Stored items
□ □ □ □ □ □ □

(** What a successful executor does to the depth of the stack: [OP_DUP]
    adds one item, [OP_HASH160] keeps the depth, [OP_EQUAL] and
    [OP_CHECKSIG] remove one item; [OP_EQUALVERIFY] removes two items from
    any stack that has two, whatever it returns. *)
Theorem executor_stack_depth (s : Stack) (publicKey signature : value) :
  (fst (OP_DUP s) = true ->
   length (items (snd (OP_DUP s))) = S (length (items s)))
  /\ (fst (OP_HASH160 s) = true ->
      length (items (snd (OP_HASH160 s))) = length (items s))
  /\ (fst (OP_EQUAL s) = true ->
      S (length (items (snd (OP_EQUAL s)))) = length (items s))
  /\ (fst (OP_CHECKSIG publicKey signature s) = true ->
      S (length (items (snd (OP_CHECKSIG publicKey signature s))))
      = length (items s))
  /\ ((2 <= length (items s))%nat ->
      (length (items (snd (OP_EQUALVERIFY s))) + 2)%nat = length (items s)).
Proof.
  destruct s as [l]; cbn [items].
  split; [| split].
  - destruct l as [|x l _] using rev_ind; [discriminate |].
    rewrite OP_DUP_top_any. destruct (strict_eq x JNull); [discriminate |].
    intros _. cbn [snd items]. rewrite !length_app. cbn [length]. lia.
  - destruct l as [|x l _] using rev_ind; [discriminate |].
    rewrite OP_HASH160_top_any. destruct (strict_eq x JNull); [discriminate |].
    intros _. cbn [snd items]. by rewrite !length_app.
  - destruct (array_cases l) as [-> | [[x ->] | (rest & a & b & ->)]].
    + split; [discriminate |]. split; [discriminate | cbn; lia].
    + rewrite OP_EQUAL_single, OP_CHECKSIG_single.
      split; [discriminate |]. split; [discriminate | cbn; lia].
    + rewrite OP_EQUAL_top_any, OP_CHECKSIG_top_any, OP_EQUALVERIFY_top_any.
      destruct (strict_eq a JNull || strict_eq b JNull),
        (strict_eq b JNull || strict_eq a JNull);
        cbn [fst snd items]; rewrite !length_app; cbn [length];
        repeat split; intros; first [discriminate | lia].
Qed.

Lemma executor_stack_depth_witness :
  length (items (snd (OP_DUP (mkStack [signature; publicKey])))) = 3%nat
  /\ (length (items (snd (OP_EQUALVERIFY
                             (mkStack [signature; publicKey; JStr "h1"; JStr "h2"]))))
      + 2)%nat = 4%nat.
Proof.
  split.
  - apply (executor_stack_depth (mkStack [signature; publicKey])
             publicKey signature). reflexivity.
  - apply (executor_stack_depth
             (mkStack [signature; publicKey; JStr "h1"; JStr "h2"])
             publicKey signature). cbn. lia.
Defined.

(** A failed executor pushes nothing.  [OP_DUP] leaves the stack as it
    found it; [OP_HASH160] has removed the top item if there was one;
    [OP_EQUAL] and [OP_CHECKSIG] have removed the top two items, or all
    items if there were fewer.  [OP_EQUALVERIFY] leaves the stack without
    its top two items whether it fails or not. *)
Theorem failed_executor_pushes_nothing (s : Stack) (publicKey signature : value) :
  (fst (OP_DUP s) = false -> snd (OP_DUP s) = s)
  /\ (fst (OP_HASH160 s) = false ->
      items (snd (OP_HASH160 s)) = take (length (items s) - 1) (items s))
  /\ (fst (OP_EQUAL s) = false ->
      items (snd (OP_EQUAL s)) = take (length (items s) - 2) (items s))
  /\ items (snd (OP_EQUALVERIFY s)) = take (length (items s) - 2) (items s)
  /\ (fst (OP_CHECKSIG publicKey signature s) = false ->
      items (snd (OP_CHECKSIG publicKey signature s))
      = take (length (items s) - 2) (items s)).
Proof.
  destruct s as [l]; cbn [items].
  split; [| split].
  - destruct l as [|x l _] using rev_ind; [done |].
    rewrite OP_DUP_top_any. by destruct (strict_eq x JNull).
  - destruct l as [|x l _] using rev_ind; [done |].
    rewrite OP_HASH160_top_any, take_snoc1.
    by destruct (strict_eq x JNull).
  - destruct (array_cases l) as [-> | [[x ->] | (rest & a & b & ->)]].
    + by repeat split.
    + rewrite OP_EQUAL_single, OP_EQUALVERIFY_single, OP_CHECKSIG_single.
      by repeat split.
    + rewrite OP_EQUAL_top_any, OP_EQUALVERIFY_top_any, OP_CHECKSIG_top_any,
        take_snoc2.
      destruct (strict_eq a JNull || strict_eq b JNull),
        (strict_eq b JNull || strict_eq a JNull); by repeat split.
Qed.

□ □ □ □ □ □ □

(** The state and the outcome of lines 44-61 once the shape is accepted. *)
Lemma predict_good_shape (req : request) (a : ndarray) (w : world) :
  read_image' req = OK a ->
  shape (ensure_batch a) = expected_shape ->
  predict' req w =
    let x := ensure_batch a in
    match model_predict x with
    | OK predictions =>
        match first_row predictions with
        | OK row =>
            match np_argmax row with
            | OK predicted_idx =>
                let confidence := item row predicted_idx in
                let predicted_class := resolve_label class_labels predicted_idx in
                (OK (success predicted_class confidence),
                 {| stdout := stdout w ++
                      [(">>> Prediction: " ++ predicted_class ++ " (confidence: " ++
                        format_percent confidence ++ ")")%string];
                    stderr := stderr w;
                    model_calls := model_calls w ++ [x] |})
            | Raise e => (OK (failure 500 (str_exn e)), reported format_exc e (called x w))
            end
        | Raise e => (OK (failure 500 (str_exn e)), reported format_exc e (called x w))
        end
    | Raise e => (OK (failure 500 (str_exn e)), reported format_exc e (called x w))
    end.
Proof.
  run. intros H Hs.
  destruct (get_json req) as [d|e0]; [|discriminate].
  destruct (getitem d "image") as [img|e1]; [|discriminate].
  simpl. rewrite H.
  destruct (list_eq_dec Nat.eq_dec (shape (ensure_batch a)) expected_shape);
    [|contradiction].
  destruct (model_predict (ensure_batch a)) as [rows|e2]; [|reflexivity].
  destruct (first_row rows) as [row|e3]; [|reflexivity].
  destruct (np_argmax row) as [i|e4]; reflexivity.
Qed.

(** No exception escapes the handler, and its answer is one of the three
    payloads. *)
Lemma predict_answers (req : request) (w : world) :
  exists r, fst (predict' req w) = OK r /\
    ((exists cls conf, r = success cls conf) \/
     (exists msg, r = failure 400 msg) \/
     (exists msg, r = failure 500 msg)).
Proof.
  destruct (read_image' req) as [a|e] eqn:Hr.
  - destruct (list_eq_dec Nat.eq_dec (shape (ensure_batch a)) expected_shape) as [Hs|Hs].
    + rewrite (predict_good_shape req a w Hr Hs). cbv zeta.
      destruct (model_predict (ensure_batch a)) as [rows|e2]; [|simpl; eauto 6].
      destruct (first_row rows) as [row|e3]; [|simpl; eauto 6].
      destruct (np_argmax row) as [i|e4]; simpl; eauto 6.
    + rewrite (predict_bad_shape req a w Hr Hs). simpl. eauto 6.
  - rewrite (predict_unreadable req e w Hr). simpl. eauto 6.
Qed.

□ □ □ □ □ □ □

**YOUR ASSIGNMENT**:
Search the entries for the word "request", then copy every line in which it is found.

**TASK ANSWER**:
Lemma predict_good_shape (req : request) (a : ndarray) (w : world) :
Lemma predict_answers (req : request) (w : world) :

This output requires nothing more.